Task:
From the records below, copy each line that has the word "true" in it.

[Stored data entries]
★ ★ ★ ★

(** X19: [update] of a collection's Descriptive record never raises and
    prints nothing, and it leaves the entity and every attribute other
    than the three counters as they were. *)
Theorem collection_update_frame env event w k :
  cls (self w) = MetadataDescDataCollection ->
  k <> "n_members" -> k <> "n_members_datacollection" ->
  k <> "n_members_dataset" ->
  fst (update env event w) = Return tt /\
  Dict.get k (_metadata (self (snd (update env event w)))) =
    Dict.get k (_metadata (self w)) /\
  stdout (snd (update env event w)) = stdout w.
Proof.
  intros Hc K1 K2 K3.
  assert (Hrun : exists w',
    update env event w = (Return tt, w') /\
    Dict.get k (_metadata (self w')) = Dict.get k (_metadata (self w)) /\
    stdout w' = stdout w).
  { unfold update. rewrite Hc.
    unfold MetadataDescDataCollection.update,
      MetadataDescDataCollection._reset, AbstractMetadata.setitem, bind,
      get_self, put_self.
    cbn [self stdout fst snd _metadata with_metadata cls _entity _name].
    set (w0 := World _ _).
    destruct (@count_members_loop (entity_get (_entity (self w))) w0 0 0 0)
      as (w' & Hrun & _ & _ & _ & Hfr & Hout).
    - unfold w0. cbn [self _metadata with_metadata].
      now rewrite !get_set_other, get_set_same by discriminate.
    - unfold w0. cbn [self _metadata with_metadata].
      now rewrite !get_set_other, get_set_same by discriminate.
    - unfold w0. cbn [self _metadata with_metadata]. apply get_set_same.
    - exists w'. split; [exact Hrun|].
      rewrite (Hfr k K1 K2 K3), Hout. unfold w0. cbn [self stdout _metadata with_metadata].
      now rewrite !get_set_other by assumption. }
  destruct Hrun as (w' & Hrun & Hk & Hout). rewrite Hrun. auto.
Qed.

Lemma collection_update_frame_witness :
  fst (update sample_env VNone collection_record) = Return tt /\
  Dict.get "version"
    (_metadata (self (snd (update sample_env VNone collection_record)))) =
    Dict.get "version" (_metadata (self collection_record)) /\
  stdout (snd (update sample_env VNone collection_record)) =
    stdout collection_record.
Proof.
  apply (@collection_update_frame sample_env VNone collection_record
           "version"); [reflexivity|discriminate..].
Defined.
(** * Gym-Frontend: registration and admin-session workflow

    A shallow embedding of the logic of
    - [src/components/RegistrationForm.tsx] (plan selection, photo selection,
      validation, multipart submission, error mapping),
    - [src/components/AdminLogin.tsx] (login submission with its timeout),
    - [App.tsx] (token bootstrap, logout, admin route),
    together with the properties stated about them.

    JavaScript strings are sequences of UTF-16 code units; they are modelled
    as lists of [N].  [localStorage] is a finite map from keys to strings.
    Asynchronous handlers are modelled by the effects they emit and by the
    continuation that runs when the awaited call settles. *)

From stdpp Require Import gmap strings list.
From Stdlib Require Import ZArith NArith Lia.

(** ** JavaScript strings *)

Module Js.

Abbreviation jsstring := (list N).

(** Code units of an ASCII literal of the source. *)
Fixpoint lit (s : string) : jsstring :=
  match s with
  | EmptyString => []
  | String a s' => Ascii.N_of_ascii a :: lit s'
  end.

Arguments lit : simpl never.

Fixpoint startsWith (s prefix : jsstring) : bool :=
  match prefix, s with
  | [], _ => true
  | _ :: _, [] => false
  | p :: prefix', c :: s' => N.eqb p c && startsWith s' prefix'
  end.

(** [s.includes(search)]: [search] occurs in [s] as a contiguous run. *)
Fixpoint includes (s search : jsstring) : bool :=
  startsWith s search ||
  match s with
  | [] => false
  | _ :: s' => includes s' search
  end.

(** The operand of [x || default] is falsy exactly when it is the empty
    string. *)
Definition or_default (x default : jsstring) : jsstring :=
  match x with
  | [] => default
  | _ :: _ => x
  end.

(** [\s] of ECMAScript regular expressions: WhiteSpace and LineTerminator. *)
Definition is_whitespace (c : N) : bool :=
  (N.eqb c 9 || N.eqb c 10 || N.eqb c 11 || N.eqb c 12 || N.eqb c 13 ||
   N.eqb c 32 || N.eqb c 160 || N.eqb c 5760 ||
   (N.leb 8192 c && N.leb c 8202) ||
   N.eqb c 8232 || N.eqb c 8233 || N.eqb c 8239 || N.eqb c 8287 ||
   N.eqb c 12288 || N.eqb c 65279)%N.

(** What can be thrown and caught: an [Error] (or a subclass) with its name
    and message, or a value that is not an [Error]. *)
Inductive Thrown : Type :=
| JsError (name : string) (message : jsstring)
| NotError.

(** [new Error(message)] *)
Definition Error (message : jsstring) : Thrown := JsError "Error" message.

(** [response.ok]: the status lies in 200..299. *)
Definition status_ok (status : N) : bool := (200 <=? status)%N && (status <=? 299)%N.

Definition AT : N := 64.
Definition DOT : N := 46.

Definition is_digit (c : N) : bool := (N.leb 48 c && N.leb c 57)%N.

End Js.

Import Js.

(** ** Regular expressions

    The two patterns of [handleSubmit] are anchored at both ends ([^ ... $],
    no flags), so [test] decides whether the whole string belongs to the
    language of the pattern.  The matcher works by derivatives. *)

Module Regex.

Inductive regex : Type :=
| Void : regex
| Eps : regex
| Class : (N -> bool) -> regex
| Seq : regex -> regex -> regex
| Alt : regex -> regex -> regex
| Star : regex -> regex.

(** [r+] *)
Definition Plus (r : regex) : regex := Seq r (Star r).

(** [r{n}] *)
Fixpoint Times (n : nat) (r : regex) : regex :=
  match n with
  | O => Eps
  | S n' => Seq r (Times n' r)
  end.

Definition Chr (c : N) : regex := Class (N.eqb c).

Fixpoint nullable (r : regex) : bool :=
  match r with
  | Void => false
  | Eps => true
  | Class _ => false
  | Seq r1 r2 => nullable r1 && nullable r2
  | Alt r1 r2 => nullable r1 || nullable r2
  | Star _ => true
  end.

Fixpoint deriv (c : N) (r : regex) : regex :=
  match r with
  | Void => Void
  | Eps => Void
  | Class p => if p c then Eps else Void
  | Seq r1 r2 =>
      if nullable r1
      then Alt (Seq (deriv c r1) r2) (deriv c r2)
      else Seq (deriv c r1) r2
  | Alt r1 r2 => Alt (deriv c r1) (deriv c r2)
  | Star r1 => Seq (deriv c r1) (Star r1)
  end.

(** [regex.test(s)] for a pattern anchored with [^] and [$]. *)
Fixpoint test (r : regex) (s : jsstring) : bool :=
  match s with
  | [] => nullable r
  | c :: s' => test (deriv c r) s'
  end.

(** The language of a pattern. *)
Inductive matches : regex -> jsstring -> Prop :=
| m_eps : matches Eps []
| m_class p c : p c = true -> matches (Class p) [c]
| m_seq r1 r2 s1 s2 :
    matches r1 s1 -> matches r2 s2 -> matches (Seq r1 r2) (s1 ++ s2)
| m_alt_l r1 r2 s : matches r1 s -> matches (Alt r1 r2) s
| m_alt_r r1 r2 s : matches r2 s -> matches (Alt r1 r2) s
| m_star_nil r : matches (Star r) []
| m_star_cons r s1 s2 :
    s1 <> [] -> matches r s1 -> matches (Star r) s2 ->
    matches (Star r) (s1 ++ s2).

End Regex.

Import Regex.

★ ★ ★ ★

Response to the task:
  | [], _ => true
  | Eps => true
  | Star _ => true
| m_class p c : p c = true -> matches (Class p) [c]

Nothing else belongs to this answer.